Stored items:
_ _ _ _

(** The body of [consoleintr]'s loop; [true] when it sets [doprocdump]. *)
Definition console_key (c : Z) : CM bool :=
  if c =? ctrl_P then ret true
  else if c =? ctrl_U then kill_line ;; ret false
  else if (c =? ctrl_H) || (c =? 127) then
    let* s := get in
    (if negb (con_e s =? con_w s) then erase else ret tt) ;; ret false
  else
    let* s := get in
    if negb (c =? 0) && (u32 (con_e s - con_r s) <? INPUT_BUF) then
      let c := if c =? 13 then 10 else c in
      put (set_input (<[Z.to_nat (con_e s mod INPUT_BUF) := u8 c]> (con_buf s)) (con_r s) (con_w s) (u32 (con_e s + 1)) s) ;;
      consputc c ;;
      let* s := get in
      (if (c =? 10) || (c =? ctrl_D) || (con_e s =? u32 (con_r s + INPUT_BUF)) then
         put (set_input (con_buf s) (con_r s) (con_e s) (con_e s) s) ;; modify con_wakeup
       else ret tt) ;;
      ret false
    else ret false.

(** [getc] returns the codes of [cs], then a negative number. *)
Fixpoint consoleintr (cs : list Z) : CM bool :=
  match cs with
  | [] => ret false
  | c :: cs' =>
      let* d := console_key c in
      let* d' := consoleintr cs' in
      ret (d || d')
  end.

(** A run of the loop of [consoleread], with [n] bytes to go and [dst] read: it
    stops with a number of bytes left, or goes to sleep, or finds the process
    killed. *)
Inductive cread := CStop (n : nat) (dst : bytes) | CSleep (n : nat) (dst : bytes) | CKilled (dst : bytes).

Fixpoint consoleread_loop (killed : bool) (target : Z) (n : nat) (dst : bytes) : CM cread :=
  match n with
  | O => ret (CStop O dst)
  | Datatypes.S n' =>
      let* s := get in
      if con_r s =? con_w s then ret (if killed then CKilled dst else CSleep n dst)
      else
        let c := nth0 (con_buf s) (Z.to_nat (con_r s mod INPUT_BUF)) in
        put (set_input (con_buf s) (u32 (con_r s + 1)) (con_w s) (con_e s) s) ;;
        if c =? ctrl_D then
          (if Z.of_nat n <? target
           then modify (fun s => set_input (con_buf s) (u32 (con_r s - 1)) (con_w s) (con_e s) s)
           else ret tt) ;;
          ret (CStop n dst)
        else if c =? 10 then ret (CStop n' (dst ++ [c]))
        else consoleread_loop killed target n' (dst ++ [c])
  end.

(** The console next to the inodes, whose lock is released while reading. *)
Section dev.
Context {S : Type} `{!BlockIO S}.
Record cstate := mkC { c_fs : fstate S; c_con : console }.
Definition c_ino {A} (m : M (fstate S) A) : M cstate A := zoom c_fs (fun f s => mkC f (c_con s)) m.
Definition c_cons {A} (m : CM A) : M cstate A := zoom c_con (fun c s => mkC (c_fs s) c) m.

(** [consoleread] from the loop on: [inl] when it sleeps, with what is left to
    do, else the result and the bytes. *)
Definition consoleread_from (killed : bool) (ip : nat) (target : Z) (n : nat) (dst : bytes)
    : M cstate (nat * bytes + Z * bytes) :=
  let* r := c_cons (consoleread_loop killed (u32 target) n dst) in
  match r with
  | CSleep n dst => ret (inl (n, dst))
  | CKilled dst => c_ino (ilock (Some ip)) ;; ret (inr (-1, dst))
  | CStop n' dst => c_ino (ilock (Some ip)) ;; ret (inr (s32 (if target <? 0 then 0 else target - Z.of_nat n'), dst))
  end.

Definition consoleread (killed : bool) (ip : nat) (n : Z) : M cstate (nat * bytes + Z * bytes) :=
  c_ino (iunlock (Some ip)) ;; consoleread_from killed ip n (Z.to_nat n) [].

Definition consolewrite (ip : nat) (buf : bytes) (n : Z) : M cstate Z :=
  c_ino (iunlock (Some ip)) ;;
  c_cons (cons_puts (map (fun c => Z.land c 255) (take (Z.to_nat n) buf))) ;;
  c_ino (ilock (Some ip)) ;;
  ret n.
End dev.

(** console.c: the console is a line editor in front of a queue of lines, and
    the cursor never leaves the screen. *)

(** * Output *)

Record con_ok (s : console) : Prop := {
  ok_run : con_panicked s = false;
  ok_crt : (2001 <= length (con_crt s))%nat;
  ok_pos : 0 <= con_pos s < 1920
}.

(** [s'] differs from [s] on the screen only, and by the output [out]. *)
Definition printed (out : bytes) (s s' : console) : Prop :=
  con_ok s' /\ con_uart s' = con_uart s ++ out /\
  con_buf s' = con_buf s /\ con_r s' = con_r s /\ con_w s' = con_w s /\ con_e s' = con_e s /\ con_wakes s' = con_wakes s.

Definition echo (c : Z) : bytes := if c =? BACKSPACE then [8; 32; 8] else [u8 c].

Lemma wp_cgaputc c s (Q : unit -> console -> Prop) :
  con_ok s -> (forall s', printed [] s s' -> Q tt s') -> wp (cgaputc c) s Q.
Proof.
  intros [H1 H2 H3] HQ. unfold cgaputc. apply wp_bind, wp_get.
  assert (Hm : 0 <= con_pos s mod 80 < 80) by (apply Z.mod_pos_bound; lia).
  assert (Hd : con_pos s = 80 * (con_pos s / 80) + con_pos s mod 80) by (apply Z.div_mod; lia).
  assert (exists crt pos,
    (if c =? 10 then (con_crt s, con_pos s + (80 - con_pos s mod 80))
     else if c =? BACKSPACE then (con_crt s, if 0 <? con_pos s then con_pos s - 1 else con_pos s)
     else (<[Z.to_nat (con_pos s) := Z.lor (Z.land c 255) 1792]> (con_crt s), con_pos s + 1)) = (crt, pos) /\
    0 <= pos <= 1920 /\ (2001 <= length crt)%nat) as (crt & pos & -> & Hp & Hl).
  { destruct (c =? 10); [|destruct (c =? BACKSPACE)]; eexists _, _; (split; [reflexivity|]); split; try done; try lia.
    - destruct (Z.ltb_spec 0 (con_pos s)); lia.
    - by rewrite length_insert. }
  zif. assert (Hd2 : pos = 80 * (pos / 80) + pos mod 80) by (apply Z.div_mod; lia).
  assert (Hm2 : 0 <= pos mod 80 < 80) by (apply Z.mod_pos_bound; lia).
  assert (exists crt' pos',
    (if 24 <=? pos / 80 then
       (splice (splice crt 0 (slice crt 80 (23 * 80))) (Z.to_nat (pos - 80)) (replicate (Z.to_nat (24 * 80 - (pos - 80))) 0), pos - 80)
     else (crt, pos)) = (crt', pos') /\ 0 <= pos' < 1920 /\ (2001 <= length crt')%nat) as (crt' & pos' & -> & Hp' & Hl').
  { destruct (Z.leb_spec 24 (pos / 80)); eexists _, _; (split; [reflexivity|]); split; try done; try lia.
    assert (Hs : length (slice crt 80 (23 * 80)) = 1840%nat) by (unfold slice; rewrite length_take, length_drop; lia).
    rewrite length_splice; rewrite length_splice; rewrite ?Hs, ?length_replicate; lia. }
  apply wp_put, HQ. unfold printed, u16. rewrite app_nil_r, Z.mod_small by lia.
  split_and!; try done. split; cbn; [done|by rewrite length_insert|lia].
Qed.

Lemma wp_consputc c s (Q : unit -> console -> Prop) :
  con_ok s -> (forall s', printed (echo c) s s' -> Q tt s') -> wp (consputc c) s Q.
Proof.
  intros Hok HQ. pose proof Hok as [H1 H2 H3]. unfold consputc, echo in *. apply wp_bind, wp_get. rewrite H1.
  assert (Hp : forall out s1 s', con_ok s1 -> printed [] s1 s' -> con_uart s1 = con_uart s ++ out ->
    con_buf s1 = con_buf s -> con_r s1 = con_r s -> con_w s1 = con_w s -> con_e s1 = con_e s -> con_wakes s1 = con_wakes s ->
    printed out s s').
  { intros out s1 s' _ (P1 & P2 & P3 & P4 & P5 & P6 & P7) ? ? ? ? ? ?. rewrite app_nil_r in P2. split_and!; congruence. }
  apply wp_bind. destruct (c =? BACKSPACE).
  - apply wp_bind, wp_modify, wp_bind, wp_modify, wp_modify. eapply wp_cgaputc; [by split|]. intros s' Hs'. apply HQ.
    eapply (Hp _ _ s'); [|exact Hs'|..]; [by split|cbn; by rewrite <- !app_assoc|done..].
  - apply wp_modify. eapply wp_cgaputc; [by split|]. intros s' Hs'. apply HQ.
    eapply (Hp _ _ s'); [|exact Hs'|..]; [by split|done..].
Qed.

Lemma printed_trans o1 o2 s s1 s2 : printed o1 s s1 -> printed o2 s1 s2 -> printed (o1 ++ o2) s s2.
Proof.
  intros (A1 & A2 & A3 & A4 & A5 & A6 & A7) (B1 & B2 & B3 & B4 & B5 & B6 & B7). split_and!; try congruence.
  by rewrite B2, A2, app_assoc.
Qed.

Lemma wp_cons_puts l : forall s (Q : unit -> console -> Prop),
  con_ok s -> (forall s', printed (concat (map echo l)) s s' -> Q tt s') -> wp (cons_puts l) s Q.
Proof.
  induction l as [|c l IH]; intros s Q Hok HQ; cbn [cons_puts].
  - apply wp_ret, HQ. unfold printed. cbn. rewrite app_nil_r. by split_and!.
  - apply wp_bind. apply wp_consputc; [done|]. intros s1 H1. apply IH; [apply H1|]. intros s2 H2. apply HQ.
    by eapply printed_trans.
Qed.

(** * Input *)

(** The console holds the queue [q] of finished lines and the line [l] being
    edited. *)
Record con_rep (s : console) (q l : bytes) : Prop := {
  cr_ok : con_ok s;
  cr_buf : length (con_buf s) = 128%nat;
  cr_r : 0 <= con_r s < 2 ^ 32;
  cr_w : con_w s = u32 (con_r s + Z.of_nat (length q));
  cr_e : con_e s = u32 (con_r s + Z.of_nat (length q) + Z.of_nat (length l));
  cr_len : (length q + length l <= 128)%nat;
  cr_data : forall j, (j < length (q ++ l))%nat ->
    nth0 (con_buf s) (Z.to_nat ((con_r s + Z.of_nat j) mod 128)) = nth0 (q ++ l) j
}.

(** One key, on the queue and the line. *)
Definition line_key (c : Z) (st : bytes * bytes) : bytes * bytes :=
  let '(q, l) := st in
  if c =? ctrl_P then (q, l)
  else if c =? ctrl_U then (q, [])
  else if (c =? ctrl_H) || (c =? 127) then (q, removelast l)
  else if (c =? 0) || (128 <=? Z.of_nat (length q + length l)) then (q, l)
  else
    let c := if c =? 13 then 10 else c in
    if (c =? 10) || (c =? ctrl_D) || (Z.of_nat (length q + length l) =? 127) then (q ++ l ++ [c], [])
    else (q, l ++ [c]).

_ _ _ _

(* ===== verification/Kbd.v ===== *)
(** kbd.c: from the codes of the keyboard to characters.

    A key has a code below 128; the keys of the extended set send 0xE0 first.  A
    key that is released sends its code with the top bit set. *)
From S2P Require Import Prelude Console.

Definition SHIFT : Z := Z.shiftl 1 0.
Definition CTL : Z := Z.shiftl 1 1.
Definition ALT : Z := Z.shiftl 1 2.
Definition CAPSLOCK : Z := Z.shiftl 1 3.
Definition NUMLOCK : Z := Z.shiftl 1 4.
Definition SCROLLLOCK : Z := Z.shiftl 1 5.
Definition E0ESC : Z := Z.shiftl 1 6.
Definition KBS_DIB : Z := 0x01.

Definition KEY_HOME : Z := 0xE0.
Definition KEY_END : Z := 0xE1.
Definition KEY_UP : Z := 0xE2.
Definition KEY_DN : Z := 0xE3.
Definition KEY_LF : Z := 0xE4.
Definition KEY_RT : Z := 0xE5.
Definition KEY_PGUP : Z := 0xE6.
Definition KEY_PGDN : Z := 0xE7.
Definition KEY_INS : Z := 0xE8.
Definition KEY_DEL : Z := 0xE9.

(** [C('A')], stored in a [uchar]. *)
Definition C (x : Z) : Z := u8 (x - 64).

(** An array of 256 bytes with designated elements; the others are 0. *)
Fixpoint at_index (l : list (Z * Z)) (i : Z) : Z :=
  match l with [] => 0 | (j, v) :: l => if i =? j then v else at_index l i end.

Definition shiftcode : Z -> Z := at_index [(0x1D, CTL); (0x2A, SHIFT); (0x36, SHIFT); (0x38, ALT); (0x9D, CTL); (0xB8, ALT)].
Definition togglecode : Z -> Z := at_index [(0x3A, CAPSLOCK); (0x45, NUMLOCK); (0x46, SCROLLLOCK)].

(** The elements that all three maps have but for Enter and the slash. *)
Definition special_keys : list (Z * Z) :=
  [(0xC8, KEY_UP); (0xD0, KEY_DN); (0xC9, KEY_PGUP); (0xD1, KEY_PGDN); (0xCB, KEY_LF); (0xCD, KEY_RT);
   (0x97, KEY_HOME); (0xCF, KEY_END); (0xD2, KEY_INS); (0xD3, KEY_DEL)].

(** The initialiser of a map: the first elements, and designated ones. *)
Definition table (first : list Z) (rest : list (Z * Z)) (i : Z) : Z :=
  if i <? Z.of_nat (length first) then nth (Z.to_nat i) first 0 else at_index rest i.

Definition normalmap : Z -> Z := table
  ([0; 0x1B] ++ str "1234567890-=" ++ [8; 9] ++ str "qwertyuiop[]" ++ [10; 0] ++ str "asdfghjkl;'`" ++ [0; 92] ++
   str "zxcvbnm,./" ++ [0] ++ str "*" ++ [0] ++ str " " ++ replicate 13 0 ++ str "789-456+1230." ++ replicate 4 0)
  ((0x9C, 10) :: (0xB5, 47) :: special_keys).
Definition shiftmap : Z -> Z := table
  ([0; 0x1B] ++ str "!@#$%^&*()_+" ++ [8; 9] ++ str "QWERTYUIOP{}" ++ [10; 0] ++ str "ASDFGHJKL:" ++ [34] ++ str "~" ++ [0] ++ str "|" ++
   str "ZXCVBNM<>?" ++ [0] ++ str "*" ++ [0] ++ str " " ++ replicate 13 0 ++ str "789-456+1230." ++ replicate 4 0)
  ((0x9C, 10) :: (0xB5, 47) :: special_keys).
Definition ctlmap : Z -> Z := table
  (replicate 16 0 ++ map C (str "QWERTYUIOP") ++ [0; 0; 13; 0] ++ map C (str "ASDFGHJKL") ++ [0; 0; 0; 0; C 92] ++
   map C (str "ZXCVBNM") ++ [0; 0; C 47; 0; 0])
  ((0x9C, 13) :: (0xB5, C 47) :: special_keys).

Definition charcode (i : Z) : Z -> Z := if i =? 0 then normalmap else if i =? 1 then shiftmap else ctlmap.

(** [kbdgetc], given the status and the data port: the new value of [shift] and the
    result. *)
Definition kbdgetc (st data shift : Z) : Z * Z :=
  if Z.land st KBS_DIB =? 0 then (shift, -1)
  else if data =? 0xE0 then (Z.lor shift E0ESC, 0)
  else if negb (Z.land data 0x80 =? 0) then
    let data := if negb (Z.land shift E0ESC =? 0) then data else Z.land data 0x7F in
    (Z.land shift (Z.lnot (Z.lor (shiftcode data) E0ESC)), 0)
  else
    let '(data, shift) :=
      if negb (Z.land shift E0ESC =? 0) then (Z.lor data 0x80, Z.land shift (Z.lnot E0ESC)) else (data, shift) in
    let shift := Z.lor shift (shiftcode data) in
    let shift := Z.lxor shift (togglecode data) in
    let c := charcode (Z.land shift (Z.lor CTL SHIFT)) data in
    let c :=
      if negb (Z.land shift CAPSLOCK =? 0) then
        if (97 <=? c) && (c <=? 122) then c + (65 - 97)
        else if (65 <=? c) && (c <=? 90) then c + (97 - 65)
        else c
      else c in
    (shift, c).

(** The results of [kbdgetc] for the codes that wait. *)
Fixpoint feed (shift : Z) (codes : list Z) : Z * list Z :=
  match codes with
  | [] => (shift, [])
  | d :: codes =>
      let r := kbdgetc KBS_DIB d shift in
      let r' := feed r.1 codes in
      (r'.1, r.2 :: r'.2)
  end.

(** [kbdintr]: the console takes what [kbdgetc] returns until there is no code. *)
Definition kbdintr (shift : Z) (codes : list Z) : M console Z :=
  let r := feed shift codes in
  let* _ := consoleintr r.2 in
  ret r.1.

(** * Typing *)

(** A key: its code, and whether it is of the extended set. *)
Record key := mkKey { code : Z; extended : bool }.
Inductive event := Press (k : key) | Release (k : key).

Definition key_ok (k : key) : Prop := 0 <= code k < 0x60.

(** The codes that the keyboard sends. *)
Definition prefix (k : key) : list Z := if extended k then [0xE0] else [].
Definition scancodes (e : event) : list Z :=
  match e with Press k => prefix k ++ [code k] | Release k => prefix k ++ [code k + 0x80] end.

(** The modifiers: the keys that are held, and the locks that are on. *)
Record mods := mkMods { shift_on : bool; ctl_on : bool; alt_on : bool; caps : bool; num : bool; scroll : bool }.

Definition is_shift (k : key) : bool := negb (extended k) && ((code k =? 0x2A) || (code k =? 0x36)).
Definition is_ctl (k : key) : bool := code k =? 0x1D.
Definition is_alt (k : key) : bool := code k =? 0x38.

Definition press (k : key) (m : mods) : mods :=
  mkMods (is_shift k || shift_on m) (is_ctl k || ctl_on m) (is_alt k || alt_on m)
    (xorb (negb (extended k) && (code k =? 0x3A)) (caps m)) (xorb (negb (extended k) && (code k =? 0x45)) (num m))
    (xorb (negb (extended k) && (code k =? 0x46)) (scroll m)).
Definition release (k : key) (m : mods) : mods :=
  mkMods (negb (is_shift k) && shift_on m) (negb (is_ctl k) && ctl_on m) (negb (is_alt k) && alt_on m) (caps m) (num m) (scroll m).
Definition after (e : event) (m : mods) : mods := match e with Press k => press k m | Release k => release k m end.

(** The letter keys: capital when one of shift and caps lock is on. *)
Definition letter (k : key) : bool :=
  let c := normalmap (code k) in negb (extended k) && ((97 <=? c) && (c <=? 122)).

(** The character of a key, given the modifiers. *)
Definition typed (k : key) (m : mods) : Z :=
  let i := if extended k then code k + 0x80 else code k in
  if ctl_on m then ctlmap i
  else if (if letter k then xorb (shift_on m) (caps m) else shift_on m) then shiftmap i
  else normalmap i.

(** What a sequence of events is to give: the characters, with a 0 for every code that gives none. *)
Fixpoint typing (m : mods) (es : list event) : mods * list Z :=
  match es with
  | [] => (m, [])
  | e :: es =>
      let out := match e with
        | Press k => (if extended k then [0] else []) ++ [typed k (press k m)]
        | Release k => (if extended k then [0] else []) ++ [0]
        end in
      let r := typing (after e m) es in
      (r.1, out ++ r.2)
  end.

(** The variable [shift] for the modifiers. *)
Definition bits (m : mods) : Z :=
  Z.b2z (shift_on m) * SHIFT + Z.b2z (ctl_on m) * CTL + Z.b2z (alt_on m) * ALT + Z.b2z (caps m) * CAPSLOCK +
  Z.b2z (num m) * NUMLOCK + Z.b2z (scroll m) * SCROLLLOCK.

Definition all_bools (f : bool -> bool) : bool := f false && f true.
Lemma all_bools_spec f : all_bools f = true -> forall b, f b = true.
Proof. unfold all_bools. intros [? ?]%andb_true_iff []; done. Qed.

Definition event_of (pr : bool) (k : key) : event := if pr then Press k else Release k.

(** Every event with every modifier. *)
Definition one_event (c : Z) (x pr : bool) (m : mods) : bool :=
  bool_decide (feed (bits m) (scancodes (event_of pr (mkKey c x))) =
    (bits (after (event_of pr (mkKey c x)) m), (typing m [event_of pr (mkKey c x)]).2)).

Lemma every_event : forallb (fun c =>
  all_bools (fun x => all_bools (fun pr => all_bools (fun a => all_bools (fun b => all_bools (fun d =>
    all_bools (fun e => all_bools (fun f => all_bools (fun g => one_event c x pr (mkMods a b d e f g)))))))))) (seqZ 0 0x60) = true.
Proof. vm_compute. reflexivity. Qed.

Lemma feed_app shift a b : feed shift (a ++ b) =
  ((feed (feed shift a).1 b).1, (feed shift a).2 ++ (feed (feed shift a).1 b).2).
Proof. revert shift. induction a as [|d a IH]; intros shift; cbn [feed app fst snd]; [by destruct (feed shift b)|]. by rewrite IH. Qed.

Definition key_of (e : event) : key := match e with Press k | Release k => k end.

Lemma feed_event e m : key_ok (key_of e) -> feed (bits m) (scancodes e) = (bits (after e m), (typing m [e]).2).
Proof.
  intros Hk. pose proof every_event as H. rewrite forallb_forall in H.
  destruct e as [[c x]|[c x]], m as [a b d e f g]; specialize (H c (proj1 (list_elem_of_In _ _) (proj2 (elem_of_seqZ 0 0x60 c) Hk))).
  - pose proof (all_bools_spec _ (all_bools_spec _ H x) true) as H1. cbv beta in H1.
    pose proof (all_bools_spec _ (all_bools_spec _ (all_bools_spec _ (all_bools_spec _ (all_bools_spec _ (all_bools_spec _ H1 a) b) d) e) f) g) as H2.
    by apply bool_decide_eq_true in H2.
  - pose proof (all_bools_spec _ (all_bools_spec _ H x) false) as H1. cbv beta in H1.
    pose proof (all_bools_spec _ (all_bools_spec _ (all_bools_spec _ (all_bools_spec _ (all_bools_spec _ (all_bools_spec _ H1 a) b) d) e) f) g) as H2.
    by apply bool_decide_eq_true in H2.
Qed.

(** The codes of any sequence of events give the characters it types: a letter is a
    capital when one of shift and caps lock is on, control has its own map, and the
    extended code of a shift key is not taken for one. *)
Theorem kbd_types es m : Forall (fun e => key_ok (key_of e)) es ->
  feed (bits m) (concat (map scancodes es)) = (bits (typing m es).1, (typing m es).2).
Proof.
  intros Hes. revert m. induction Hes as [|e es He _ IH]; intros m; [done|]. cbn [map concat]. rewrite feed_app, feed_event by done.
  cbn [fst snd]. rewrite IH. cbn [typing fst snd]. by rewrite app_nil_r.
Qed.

_ _ _ _

> ABOUT THIS TASK:
Say how many lines in the entries above contain the string "ilock", offering no other words.

> YOUR SOLUTION:
3